→ **Exercise goal**
In the material below, find the line with "#[global] Instance ObserverCall_eq_dec" and the line with "handler : Handler;", then output those two lines and every line between them, exactly.

'''

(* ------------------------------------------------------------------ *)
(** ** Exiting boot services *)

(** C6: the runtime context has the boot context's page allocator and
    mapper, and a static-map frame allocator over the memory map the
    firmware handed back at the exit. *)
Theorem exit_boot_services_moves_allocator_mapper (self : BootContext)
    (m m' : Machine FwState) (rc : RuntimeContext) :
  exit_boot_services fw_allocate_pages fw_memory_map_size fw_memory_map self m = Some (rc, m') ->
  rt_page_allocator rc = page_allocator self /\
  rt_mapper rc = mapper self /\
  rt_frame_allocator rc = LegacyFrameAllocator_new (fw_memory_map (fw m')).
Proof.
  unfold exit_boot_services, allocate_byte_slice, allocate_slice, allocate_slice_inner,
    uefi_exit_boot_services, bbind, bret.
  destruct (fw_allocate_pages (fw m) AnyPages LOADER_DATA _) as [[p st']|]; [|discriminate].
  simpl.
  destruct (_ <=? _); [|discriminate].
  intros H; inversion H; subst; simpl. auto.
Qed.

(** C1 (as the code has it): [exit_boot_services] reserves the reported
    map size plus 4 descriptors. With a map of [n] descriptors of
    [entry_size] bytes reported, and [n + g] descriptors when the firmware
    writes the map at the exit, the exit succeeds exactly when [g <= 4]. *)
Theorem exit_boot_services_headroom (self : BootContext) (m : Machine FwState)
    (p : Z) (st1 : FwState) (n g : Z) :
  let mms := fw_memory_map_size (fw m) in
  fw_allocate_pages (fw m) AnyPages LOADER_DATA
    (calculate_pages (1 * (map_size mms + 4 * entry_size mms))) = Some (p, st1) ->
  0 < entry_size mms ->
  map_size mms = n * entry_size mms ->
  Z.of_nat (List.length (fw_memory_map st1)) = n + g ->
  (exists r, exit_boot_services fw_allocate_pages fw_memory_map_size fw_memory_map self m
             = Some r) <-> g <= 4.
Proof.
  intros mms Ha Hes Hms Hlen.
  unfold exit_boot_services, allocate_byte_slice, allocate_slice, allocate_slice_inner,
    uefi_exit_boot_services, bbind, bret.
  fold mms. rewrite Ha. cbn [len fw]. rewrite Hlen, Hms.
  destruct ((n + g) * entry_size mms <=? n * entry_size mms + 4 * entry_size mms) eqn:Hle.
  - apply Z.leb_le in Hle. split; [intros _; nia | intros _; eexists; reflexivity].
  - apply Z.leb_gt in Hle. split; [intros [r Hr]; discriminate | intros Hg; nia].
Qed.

'''
'''

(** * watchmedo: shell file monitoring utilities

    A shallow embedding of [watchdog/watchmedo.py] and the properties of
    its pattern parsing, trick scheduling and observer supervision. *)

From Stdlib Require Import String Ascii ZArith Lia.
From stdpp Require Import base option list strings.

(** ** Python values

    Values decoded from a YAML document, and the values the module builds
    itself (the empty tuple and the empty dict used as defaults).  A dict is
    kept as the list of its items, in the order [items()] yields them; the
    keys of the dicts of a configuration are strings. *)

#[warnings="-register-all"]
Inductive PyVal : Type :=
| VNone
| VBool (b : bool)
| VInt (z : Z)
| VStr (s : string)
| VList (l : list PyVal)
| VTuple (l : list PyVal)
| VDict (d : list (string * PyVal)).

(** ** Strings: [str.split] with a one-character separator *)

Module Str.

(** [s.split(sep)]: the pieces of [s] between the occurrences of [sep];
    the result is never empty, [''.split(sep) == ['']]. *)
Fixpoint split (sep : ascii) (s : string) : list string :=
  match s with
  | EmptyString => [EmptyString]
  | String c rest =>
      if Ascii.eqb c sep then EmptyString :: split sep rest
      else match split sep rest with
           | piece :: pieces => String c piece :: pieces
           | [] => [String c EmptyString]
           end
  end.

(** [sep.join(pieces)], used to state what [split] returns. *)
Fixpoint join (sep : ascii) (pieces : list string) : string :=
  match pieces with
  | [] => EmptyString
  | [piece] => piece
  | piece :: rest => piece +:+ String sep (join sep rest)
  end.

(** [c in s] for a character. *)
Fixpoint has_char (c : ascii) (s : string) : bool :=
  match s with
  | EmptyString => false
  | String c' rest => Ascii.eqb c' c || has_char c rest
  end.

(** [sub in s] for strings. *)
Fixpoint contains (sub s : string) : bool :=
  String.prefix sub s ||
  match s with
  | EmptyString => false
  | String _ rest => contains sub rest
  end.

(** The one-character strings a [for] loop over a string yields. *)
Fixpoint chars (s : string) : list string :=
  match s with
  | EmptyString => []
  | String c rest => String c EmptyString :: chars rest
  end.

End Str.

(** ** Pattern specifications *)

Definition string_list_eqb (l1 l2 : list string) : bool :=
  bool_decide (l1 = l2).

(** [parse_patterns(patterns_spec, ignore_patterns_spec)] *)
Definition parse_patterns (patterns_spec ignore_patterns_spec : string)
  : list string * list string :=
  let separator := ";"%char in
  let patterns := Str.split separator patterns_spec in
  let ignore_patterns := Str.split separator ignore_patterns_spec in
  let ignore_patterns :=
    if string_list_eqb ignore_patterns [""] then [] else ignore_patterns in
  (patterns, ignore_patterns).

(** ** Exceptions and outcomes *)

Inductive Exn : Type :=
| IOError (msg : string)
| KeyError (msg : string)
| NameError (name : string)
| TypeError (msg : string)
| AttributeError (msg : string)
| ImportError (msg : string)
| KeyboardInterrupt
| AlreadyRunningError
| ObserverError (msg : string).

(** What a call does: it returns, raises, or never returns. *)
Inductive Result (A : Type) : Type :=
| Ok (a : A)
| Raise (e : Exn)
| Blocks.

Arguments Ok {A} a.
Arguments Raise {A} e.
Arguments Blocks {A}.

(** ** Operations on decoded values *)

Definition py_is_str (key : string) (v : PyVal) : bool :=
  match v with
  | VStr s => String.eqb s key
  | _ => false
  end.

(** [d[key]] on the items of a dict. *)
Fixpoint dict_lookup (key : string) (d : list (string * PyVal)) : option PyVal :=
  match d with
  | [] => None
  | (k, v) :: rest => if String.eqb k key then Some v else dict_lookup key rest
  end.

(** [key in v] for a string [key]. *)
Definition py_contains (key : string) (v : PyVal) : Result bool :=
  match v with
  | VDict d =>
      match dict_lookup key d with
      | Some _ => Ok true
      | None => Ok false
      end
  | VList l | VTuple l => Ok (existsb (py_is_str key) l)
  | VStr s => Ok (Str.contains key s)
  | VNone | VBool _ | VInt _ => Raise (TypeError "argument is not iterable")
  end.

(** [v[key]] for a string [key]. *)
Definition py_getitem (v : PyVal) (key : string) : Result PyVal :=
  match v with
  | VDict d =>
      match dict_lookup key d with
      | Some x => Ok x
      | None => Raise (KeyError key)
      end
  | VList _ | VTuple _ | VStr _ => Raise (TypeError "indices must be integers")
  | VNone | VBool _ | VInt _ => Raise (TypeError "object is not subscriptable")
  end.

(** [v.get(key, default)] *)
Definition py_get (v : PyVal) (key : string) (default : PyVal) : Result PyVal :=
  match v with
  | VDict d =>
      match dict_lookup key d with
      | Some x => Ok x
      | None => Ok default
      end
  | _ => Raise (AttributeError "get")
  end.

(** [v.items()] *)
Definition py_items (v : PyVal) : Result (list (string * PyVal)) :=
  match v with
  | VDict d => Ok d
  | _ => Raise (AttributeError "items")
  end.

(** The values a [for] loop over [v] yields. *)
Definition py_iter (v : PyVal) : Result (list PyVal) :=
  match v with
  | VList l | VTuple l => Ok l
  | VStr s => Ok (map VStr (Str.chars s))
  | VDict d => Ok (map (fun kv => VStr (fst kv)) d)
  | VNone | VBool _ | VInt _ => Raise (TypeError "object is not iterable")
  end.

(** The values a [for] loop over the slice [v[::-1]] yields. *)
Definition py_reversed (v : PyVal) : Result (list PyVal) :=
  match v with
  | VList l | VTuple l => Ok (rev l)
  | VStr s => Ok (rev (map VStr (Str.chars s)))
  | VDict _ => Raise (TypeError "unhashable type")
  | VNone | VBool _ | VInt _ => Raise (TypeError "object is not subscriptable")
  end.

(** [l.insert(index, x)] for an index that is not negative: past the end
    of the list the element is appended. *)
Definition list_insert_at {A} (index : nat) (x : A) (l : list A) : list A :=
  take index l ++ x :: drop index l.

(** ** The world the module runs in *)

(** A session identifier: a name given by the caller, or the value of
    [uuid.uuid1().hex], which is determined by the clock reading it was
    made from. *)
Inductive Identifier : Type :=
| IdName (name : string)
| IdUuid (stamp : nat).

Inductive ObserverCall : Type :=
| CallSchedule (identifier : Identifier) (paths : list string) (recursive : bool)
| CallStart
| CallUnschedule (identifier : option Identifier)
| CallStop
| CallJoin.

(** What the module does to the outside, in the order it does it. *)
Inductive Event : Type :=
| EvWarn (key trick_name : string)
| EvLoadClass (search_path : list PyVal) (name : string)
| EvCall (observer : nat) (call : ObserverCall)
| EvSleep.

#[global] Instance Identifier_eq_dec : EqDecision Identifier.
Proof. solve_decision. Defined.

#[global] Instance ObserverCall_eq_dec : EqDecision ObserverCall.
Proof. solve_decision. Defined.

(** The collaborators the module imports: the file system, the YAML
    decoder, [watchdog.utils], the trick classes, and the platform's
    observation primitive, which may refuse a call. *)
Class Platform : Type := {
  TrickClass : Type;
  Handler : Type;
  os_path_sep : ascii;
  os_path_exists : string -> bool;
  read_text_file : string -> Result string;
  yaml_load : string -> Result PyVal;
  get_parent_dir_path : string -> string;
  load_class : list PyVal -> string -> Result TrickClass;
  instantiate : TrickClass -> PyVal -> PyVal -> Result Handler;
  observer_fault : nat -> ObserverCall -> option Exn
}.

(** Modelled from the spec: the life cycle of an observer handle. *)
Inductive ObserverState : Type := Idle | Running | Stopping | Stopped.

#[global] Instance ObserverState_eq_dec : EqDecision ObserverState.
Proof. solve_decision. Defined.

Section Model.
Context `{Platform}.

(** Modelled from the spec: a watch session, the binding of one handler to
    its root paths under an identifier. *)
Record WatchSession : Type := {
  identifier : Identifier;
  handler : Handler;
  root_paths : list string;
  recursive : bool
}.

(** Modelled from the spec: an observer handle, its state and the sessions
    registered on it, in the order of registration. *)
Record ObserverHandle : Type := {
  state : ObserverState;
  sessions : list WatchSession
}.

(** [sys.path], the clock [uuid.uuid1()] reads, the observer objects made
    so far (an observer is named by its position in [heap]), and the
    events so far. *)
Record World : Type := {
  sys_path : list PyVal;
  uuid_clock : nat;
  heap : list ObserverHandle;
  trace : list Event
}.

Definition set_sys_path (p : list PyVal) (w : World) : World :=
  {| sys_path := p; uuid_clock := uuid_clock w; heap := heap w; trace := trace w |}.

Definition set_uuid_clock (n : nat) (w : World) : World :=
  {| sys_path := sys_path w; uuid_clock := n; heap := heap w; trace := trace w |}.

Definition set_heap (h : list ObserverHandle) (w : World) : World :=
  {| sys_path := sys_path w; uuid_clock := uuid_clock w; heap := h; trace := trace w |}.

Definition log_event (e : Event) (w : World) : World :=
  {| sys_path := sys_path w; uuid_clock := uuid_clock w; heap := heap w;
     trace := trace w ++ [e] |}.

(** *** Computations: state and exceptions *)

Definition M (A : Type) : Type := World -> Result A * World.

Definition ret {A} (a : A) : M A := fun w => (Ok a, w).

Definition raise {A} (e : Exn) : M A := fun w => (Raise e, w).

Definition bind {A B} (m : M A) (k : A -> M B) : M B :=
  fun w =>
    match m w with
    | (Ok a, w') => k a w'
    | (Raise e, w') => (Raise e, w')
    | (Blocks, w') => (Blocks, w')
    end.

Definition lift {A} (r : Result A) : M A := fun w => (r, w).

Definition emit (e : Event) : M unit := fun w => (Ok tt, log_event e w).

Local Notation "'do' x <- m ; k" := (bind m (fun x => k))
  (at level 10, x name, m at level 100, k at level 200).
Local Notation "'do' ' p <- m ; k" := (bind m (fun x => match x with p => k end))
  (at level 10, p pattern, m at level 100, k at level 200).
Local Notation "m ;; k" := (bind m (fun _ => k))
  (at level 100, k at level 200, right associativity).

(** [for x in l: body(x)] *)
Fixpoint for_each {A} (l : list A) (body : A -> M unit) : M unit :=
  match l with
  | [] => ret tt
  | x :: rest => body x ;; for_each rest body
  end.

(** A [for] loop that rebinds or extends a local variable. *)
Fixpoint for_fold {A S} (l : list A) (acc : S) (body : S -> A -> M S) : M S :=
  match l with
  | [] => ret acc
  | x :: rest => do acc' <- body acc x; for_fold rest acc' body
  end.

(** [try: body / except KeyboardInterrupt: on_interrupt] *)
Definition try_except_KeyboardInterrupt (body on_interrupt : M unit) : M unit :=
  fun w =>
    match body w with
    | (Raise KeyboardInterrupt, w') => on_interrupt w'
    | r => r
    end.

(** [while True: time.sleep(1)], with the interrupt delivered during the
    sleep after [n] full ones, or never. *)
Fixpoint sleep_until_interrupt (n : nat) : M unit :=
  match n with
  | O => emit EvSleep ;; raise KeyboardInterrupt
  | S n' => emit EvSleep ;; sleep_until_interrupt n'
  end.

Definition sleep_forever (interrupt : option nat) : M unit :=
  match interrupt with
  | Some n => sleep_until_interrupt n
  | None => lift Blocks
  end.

'''

→ **Reply**
#[global] Instance ObserverCall_eq_dec : EqDecision ObserverCall.
Proof. solve_decision. Defined.

(** The collaborators the module imports: the file system, the YAML
    decoder, [watchdog.utils], the trick classes, and the platform's
    observation primitive, which may refuse a call. *)
Class Platform : Type := {
  TrickClass : Type;
  Handler : Type;
  os_path_sep : ascii;
  os_path_exists : string -> bool;
  read_text_file : string -> Result string;
  yaml_load : string -> Result PyVal;
  get_parent_dir_path : string -> string;
  load_class : list PyVal -> string -> Result TrickClass;
  instantiate : TrickClass -> PyVal -> PyVal -> Result Handler;
  observer_fault : nat -> ObserverCall -> option Exn
}.

(** Modelled from the spec: the life cycle of an observer handle. *)
Inductive ObserverState : Type := Idle | Running | Stopping | Stopped.

#[global] Instance ObserverState_eq_dec : EqDecision ObserverState.
Proof. solve_decision. Defined.

Section Model.
Context `{Platform}.

(** Modelled from the spec: a watch session, the binding of one handler to
    its root paths under an identifier. *)
Record WatchSession : Type := {
  identifier : Identifier;
  handler : Handler;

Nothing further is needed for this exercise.